(How to complete this task):
Among the lines below, keep only those from the one containing "file_cs ← index hdr 17;" through the one containing "if negb (Z.land", and reproduce them exactly.

(Available data):

——————————

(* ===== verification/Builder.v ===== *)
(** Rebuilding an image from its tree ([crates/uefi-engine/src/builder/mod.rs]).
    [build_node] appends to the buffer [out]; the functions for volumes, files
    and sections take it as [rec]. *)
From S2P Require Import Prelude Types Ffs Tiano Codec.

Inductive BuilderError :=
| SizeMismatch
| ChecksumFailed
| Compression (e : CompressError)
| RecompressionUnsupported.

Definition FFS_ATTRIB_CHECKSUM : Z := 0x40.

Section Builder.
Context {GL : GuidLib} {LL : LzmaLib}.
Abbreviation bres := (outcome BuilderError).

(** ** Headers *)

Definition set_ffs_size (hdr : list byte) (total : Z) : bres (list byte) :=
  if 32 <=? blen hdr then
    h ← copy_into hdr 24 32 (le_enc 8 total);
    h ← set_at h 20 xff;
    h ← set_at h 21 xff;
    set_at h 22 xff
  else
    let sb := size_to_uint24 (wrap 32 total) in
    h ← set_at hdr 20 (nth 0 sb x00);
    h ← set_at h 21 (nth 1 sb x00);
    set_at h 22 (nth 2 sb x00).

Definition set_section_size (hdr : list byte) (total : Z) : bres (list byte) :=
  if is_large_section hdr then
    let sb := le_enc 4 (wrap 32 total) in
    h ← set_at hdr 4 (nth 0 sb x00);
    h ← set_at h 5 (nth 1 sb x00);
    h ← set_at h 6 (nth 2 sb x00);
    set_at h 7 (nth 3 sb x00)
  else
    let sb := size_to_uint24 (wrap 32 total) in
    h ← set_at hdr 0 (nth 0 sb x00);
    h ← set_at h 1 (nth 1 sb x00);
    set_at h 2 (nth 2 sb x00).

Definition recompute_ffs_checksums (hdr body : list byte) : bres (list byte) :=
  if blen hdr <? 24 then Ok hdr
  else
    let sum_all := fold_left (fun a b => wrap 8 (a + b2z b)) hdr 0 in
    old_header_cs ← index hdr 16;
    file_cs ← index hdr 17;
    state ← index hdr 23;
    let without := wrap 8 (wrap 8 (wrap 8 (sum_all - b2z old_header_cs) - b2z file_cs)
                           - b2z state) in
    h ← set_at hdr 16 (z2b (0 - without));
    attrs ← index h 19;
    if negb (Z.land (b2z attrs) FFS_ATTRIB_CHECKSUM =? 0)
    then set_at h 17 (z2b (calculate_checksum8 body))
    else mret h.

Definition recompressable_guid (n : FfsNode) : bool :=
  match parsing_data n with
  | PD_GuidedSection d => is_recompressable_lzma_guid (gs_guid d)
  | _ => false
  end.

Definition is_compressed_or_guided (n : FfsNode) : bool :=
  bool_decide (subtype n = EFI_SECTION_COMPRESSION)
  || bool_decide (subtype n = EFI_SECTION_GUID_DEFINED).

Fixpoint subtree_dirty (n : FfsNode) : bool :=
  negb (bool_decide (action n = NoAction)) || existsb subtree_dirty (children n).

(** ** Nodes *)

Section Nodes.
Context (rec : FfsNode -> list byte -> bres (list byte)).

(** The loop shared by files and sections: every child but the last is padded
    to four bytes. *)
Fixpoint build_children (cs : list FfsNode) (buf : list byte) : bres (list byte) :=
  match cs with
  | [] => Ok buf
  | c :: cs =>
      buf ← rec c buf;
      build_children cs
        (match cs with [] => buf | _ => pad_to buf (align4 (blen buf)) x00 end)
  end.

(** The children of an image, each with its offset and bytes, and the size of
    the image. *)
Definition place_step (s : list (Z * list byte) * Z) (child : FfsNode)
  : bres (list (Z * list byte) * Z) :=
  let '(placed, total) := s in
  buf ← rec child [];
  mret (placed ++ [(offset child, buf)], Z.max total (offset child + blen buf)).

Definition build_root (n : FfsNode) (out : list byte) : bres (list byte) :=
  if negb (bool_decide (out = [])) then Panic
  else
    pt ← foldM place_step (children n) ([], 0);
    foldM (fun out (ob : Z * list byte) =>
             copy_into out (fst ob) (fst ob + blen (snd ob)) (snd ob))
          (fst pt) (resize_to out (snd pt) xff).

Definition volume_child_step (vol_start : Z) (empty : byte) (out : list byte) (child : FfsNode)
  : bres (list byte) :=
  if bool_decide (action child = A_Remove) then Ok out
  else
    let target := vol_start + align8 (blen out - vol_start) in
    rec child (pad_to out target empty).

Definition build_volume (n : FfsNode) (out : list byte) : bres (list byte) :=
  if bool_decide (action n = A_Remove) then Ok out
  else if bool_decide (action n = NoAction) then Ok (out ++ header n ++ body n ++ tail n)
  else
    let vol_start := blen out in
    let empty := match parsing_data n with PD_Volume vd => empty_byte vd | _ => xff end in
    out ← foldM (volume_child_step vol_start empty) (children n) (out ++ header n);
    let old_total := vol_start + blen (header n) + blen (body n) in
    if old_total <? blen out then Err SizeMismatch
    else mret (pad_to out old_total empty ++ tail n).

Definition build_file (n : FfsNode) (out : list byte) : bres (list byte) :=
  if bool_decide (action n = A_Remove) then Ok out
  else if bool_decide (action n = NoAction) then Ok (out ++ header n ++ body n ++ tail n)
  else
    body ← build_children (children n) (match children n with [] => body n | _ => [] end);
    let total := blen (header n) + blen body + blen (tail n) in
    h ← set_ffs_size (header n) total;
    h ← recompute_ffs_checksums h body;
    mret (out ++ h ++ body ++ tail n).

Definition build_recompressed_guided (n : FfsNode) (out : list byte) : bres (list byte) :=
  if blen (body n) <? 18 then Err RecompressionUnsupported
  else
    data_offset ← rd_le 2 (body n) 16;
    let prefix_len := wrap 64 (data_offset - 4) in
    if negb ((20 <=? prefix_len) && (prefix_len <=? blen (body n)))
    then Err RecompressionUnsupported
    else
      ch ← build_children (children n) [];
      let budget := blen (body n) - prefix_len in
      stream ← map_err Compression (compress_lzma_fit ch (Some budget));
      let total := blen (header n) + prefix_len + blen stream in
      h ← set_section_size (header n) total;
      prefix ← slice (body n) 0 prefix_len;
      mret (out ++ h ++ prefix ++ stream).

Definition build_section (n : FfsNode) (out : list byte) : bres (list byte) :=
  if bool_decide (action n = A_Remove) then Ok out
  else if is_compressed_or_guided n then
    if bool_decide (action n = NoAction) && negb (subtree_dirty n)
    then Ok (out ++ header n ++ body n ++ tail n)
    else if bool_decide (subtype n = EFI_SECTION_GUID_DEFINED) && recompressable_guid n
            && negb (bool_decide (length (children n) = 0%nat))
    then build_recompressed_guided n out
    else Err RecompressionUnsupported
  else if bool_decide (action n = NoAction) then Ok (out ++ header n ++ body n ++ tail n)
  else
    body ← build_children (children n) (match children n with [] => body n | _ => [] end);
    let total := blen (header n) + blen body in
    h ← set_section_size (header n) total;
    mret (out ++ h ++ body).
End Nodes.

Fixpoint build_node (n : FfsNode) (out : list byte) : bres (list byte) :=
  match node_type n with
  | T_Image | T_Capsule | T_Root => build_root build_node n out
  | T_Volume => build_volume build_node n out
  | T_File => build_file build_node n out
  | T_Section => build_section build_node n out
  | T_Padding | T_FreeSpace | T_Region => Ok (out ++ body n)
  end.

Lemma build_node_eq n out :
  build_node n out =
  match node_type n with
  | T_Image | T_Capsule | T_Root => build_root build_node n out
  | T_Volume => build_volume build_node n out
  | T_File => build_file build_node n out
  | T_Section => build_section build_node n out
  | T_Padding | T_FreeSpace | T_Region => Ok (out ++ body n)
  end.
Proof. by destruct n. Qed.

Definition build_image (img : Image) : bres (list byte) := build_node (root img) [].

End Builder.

——————————

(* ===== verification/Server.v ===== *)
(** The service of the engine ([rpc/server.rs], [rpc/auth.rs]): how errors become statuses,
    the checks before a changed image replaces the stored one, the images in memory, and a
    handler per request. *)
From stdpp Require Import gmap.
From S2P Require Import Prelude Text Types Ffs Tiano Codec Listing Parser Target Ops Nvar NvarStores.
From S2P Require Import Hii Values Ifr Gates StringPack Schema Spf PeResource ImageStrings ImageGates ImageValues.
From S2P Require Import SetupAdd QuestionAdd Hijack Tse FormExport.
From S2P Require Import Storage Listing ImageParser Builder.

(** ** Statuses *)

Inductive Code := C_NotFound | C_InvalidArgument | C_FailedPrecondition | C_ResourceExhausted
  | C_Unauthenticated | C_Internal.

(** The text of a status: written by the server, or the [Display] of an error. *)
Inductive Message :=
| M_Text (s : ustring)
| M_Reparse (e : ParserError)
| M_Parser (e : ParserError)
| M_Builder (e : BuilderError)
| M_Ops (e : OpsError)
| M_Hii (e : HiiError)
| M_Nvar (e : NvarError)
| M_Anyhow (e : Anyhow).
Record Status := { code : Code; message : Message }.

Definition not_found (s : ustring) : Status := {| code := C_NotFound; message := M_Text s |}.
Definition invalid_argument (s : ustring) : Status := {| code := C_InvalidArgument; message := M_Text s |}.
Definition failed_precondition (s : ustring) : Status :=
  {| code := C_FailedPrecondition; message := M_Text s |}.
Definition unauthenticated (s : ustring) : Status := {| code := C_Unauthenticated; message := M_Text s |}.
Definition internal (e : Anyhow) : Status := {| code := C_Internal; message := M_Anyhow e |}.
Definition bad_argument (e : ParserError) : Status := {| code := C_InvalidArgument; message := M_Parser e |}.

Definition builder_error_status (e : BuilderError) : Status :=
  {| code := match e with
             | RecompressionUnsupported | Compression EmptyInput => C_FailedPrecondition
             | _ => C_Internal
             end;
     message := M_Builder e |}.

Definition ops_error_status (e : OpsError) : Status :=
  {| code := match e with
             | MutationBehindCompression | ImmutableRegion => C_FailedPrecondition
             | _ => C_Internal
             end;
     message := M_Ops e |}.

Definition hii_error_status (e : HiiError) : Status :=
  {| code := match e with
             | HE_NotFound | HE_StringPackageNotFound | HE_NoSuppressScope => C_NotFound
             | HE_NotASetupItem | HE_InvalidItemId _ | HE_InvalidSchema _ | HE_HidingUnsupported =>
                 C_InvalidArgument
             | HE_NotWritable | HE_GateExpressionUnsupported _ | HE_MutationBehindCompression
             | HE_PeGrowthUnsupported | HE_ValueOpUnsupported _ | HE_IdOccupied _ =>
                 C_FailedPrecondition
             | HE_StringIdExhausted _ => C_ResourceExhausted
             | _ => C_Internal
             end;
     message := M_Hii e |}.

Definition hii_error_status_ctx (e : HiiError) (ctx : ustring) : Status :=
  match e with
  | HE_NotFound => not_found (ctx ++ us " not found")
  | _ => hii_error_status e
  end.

——————————

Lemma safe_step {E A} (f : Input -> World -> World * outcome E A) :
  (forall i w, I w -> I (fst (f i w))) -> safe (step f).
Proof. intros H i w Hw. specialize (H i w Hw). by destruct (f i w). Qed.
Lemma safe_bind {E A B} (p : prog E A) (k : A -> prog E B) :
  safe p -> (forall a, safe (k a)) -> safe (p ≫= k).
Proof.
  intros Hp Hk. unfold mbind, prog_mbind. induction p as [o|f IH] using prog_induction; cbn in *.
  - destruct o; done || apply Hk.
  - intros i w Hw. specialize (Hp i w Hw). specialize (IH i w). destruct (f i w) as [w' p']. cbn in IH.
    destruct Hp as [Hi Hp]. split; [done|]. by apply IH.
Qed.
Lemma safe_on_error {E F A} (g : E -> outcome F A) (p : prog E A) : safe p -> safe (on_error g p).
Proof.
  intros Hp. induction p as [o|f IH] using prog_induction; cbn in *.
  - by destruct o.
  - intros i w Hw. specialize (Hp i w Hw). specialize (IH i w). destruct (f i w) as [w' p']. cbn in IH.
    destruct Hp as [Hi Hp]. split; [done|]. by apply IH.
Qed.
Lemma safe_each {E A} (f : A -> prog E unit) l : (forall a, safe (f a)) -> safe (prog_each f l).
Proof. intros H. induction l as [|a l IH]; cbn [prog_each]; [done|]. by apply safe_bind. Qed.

——————————

(Response area):
    file_cs ← index hdr 17;
    state ← index hdr 23;
    let without := wrap 8 (wrap 8 (wrap 8 (sum_all - b2z old_header_cs) - b2z file_cs)
                           - b2z state) in
    h ← set_at hdr 16 (z2b (0 - without));
    attrs ← index h 19;
    if negb (Z.land (b2z attrs) FFS_ATTRIB_CHECKSUM =? 0)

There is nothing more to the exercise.